Typical is January 2014’s US$5.1bn four-tranche bond by Petrobras.

‘Don’t freak out’

The IIF has long advocated emerging markets to develop domestic institutional investor bases. Hung Tran, its executive managing director, said LatAm had seen very noticeable growth in the past 10 years of local pension funds, life insurance companies and the mutual funds industry.

“This will mean more and more domestic institutional investors exercising stronger ownership and impact on domestic financial markets,” he said. “This will help these countries to some extent to cope with the more volatile movement of international investor involvement.”

But O’Neill, now a visiting fellow at the Brussels think-tank Bruegel, is not convinced. “I don’t think the pools of domestic capital are big enough,” he said. “It might be in Brazil given how big Brazilian markets are but elsewhere probably not.”

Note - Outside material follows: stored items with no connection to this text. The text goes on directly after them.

(** * Instant Analogy Generator backend: a shallow embedding

    The first part of the file embeds [src/backend], one module per source
    file:
    - [Py]: the Python values the handlers pass around (strings, exceptions,
      JSON values) and the error monad for [raise] / [try ... except];
    - [Regex]: the fragment of Python's [re] that [auth.validate_password]
      uses, with a backtracking matcher;
    - [UserCreate], [UserLogin], [UserInDB]: [models.py];
    - [Utils]: [utils.py] (password hashing, session tokens);
    - [Auth]: [auth.py] (password policy, signup, credential check);
    - [Main]: [main.py] (the HTTP handlers);
    - [TestDb]: [test_db.py] (the connection test);
    - [Demo]: collaborators and data to run the model on.
    The second part proves the properties: [RegexFacts], [PolicyFacts],
    [AuthFacts], [UtilsFacts], [MainFacts], and then, on the rest of the
    code, [AuthMore], [PyFacts], [TokenMore], [MainMore], [TestDbFacts].

    Conventions.  A Python [str] is a [string], one [ascii] per character
    (the code points below 256).  Time is the clock reading in whole seconds
    since the epoch, as the token library reads it.  A collection of the
    document store is the list of its documents in insertion order, and a
    handler that writes to one returns the collection afterwards.  The
    collaborators the repository calls into (the bcrypt context, the keyed
    digest, the language model, [json.loads], bson's [ObjectId]) are
    parameters of the definitions that use them. *)

From stdpp Require Import gmap strings list sorting.
From Stdlib Require Import ZArith Ascii String.
(** * mmctools.measurements.lidar : a shallow embedding

    The Python module [mmctools/measurements/lidar.py] is embedded function by
    function: [calc_xyz], [estimate_mean_wind], the class [LidarData] (its
    constructor, [_check_data], the accessors [r], [az], [el], the slicers
    [get_range], [get_azimuth], [get_elevation] and [get]) and the loader
    [GalionCornellPEIWEE] with its two filters.  A Python exception is a
    value of [exn]; [print] appends to a log.

    Tables.  A pandas table with a [MultiIndex] is embedded in two ways.
    In [Frame] it is a record of index level names, column names and rows
    (key, fields), and a level of the index holds the values its rows
    have: so it is for a table that [set_index] has built, which is what
    the loader hands to the constructor.  In [Stored] the values of each
    level are kept apart from the rows, which refer to them by position,
    as pandas keeps them: so it is for every table, a slice of another
    table included, whose levels keep values that none of its rows has.

    Numbers.  Construction, re-validation and the filters of the loader
    are stated over the rationals ([Q]); their statements use subtraction
    and comparison symbolically or compare only.  What the accessors and
    the slicers return depends on how the arithmetic rounds and on the
    levels as they are stored; they are embedded over [Stored] tables and
    an interface of the operations they apply ([Machine.Number]) of which
    nothing is assumed, with IEEE 754 double precision (the primitive
    floats) and the rationals as instances.  The coordinate transform and
    the wind estimator call [numpy] elementary functions; they are
    embedded over an interface of numeric operations ([Numeric]) of which
    nothing is assumed either, the real numbers giving one
    interpretation. *)

From Stdlib Require Import String List Bool Arith ZArith QArith Reals Lia Psatz.
From Stdlib Require Import Qabs Sorted Permutation.
From Stdlib Require PrimFloat.
Import ListNotations.

Set Implicit Arguments.

(** ** Python values: exceptions, results, printed lines *)

Module Py.

(** The text of an exception, kept structured where the source formats it
    from program values. *)
Inductive message : Type :=
| Text (s : string)
| UnexpectedLevels (names : list string)
    (* f'Unexpected index levels in dataframe: {names}' *)
| RangeBelow (bound : Q)        (* f'Invalid range, r < {rmin}' *)
| RangeNotBelow (bound : Q)     (* f'Invalid range, r >= {rmax}' *)
| NotBetween (r r0 r1 : Q).     (* f'{r} is not between {r0} and {r1}' *)

Inductive exn : Type :=
| KeyError (key : string)
| IndexError (m : message)
| ValueError (m : message)
| AssertionError (m : message)
| TypeError (m : message).

Inductive result (A : Type) : Type :=
| Ok (a : A)
| Raise (e : exn).
Arguments Ok {A} a.
Arguments Raise {A} e.

Definition bind {A B} (c : result A) (k : A -> result B) : result B :=
  match c with
  | Ok a => k a
  | Raise e => Raise e
  end.

(** What [print] writes. *)
Inductive line : Type :=
| Loaded (what : string)
| NearestGate (idx : nat) (r0 r1 : Q)
    (* f'getting nearest range gate {idx} between {r0} and {r1}' *)
| ExactGate (idx : nat) (r0 r1 : Q).
    (* f'getting range gate {idx} between {r0} and {r1}' *)

(** A computation that prints and may raise: the lines printed, then the
    outcome. *)
Definition io (A : Type) : Type := (list line * result A)%type.

Definition ret {A} (a : A) : io A := ([], Ok a).
Definition raise {A} (e : exn) : io A := ([], Raise e).
Definition print (verbose : bool) (l : line) : io unit :=
  (if verbose then [l] else [], Ok tt).
Definition lift {A} (c : result A) : io A := ([], c).

Definition iobind {A B} (c : io A) (k : A -> io B) : io B :=
  match c with
  | (out, Ok a) => let (out', r) := k a in (out ++ out', r)
  | (out, Raise e) => (out, Raise e)
  end.

Definition outcome {A} (c : io A) : result A := snd c.

End Py.
Import Py.

Declare Scope py_scope.
Delimit Scope py_scope with py.
Notation "x <- c ;; k" := (iobind c (fun x => k))
  (at level 61, c at next level, right associativity) : py_scope.
Notation "c ;; k" := (iobind c (fun _ => k))
  (at level 61, right associativity) : py_scope.
Notation "x <~ c ;; k" := (Py.bind c (fun x => k))
  (at level 61, c at next level, right associativity) : py_scope.

(** ** Tables *)

Module Frame.

(** A table: the names of the index levels, the names of the columns, and
    the rows in table order, each with one key entry per index level and
    one field per column. *)
Record DataFrame (K V : Type) : Type := mkDataFrame {
  index_names : list string;
  columns : list string;
  rows : list (list K * list V)
}.

Fixpoint position (s : string) (l : list string) : option nat :=
  match l with
  | [] => None
  | x :: l' =>
      if String.eqb s x then Some 0%nat
      else option_map S (position s l')
  end.

Definition mem (s : string) (l : list string) : bool :=
  existsb (String.eqb s) l.

(** [a[i]] for a Python integer [i]: negative positions count from the
    end; outside the sequence it is an [IndexError]. *)
Definition getitem {A} (l : list A) (i : Z) : result A :=
  let n := Z.of_nat (length l) in
  let j := (if i <? 0 then i + n else i)%Z in
  if ((j <? 0) || (n <=? j))%Z then
    Raise (IndexError (Text "index out of bounds"))
  else
    match nth_error l (Z.to_nat j) with
    | Some x => Ok x
    | None => Raise (IndexError (Text "index out of bounds"))
    end.

(** [a[mask]] for a boolean mask of the length of [a]. *)
Fixpoint select {A} (mask : list bool) (l : list A) : list A :=
  match mask, l with
  | m :: mask', x :: l' => if m then x :: select mask' l' else select mask' l'
  | _, _ => []
  end.

Section Generic.
Context {K V : Type}.

(** The entry of a key at level [i]; [d] only for a key shorter than the
    index, which pandas cannot build. *)
Definition key_at (d : K) (i : nat) (key : list K) : K := nth i key d.

(** [index.get_level_values(name)] for an index given by its level names
    and its keys in table order. *)
Definition level_values (d : K) (names : list string)
           (keys : list (list K)) (name : string) : result (list K) :=
  match position name names with
  | Some i => Ok (map (key_at d i) keys)
  | None => Raise (KeyError name)
  end.

Definition keys (df : DataFrame K V) : list (list K) := map fst (rows df).

Definition level_column (d : K) (df : DataFrame K V) (i : nat) : list K :=
  map (key_at d i) (keys df).

(** [df.index.get_level_values(name)] *)
Definition get_level_values (d : K) (df : DataFrame K V) (name : string)
  : result (list K) :=
  level_values d (index_names df) (keys df) name.

(** Rows kept, index and columns as they were. *)
Definition with_rows (df : DataFrame K V) (rs : list (list K * list V))
  : DataFrame K V :=
  {| index_names := index_names df; columns := columns df; rows := rs |}.

(** [df[name]]: a column, one field per row. *)
Definition column (na : V) (df : DataFrame K V) (name : string)
  : result (list V) :=
  match position name (columns df) with
  | Some i => Ok (map (fun row => nth i (snd row) na) (rows df))
  | None => Raise (KeyError name)
  end.
End Generic.

End Frame.
Import Frame.

(** ** Sequences of rationals: the levels of an index *)

Module QSeq.
Local Open Scope Q_scope.

Definition Qlt_bool (x y : Q) : bool := negb (Qle_bool y x).

(** Insertion into an ascending sequence without repetition. *)
Fixpoint insert_uniq (x : Q) (l : list Q) : list Q :=
  match l with
  | [] => [x]
  | y :: l' =>
      match x ?= y with
      | Lt => x :: l
      | Eq => l
      | Gt => y :: insert_uniq x l'
      end
  end.

(** The distinct values of a sequence in ascending order: what pandas stores
    as a level of a [MultiIndex] built from a column. *)
Definition unique_sorted (l : list Q) : list Q := fold_right insert_uniq [] l.

(** [np.where(p(a))[0]]: the positions where [p] holds, ascending. *)
Fixpoint where_ (p : Q -> bool) (l : list Q) (i : nat) : list nat :=
  match l with
  | [] => []
  | x :: l' => if p x then i :: where_ p l' (S i) else where_ p l' (S i)
  end.

(** [list(a).index(x)] *)
Fixpoint index_of (x : Q) (l : list Q) : option nat :=
  match l with
  | [] => None
  | y :: l' => if Qeq_bool y x then Some 0%nat else option_map S (index_of x l')
  end.

Definition contains (x : Q) (l : list Q) : bool := existsb (Qeq_bool x) l.

End QSeq.
Import QSeq.

(** ** The scan container: class [LidarData] *)

Module Lidar.
Local Open Scope Q_scope.
Local Open Scope string_scope.
Local Open Scope py_scope.

Section Container.
(** The type of the fields of a row; the container never looks at them. *)
Variable V : Type.

Definition Table : Type := DataFrame Q V.

(** [df.index.levels]: per index level, its distinct values, ascending, as
    [set_index] builds them from the key columns (every value of a level
    has a row). *)
Definition levels (df : Table) : list (list Q) :=
  map (fun i => unique_sorted (level_column 0 df i))
      (seq 0 (length (index_names df))).

(** [df.index.levels[k]] *)
Definition level (df : Table) (k : nat) : result (list Q) :=
  match nth_error (levels df) k with
  | Some l => Ok l
  | None => Raise (IndexError (Text "list index out of range"))
  end.

(** The object while [__init__] runs: [range_gate_size] is an attribute
    only if a subclass has set it ([hasattr]); no class of this module
    does. *)
Record Proto : Type := mkProto {
  p_verbose : bool;
  p_df : Table;
  p_RHI : bool;
  p_PPI : bool;
  p_range_gate_size : option Q
}.

(** The object once [_check_data] has returned. *)
Record LidarData : Type := mkLidarData {
  verbose : bool;
  df : Table;
  RHI : bool;
  PPI : bool;
  range_gate_size : Q;
  rmin : Q;
  rmax : Q
}.

(** The first half of [_check_data]: the scan type from the names of the
    index levels.  Returns the flags [(RHI, PPI)]. *)
Definition check_coordinates (self : Proto) : io (bool * bool) :=
  let names := index_names (p_df self) in
  if forallb (fun coord => mem coord names) ["range"; "azimuth"; "elevation"]
  then
    print (p_verbose self) (Loaded "3D volumetric scan loaded") ;;
    ret (p_RHI self, p_PPI self)
  else if negb (mem "range" names) then
    print (p_verbose self) (Loaded "Vertical scan loaded") ;;
    ret (p_RHI self, p_PPI self)
  else if negb (mem "azimuth" names) then
    print (p_verbose self) (Loaded "RHI scan loaded") ;;
    ret (true, p_PPI self)
  else if negb (mem "elevation" names) then
    print (p_verbose self) (Loaded "PPI scan loaded") ;;
    ret (p_RHI self, true)
  else
    raise (IndexError (UnexpectedLevels names)).

(** The second half of [_check_data]: gate size and bounds. *)
Definition check_ranges (self : Proto) (flags : bool * bool)
  : result LidarData :=
  rarray <~ level (p_df self) 0 ;;
  r1 <~ getitem rarray 1 ;;
  r0 <~ getitem rarray 0 ;;
  let dr := r1 - r0 in
  size <~ match p_range_gate_size self with
          | Some size =>
              if Qeq_bool size dr then Ok size
              else Raise (AssertionError (Text ""))
          | None => Ok dr
          end ;;
  first <~ getitem rarray 0 ;;
  last <~ getitem rarray (-1) ;;
  Ok {| verbose := p_verbose self;
        df := p_df self;
        RHI := fst flags;
        PPI := snd flags;
        range_gate_size := size;
        rmin := first - size / 2;
        rmax := last + size / 2 |}.

Definition _check_data (self : Proto) : io LidarData :=
  flags <- check_coordinates self ;;
  lift (check_ranges self flags).

(** [LidarData.__init__(df, verbose)] *)
Definition __init__ (table : Table) (verb : bool) : io LidarData :=
  _check_data {| p_verbose := verb; p_df := table;
                 p_RHI := false; p_PPI := false;
                 p_range_gate_size := None |}.

(** [df.loc[(rsel, slice(None), slice(None)), :]]: the rows whose first
    key entry is [rsel], with the whole key; a label with no row is a
    [KeyError]. *)
Definition gate_rows (rsel : Q) (table : Table) : list (list Q * list V) :=
  filter (fun row => Qeq_bool (key_at 0 0 (fst row)) rsel) (rows table).

Definition loc_first_level (rsel : Q) (table : Table) : result Table :=
  match gate_rows rsel table with
  | [] => Raise (KeyError "range")
  | rs => Ok (with_rows table rs)
  end.

(** [LidarData.get_range(r)] *)
Definition get_range (self : LidarData) (r : Q) : io Table :=
  rarray <- lift (level (df self) 0) ;;
  if Qlt_bool r (rmin self) then
    raise (ValueError (RangeBelow (rmin self)))
  else if Qle_bool (rmax self) r then
    raise (ValueError (RangeNotBelow (rmax self)))
  else
    rsel <-
      (if negb (contains r rarray) then
         let right_edges := map (fun c => c + range_gate_size self / 2) rarray in
         match where_ (fun edge => Qlt_bool r edge) right_edges 0 with
         | [] => raise (IndexError (Text "index 0 is out of bounds"))
         | idx :: _ =>
             rsel <- lift (getitem rarray (Z.of_nat idx)) ;;
             let r0 := rsel - range_gate_size self / 2 in
             let r1 := rsel + range_gate_size self / 2 in
             if Qle_bool r0 r && Qlt_bool r r1 then
               print (verbose self) (NearestGate idx r0 r1) ;;
               ret rsel
             else raise (AssertionError (NotBetween r r0 r1))
         end
       else
         let rsel := r in
         match index_of r rarray with
         | None => raise (ValueError (Text "is not in list"))
         | Some idx =>
             let r0 := r - range_gate_size self / 2 in
             let r1 := r + range_gate_size self / 2 in
             print (verbose self) (ExactGate idx r0 r1) ;;
             ret rsel
         end) ;;
    lift (loc_first_level rsel (df self)).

He said the best option for the region’s capitals was to continue to learn the lessons from past crises.

“Doing things that get people really excited about the structural trend of an economy’s performance is the right way to deal with this [tapering] issue because you take away your vulnerability to short-term interest rate-sensitive financing or hot money portfolio flows by doing the right thing and attracting long-term investment.”

This lesson holds good for corporate borrowers too, said De la Fuente. “If they are going to continue to grow, corporations have to make sure they continue to be attractive as investment destinations, make appropriate returns and have good corporate governance.

If Treasury and other bond yields were to go through the roof, O’Neill acknowledged that would cause “challenges” for everybody. “But emerging countries should not freak themselves out and say ‘oh my God, we’re doing something wrong’ because if the Fed ever gets back to normal levels of interest rates some of that is going to happen.”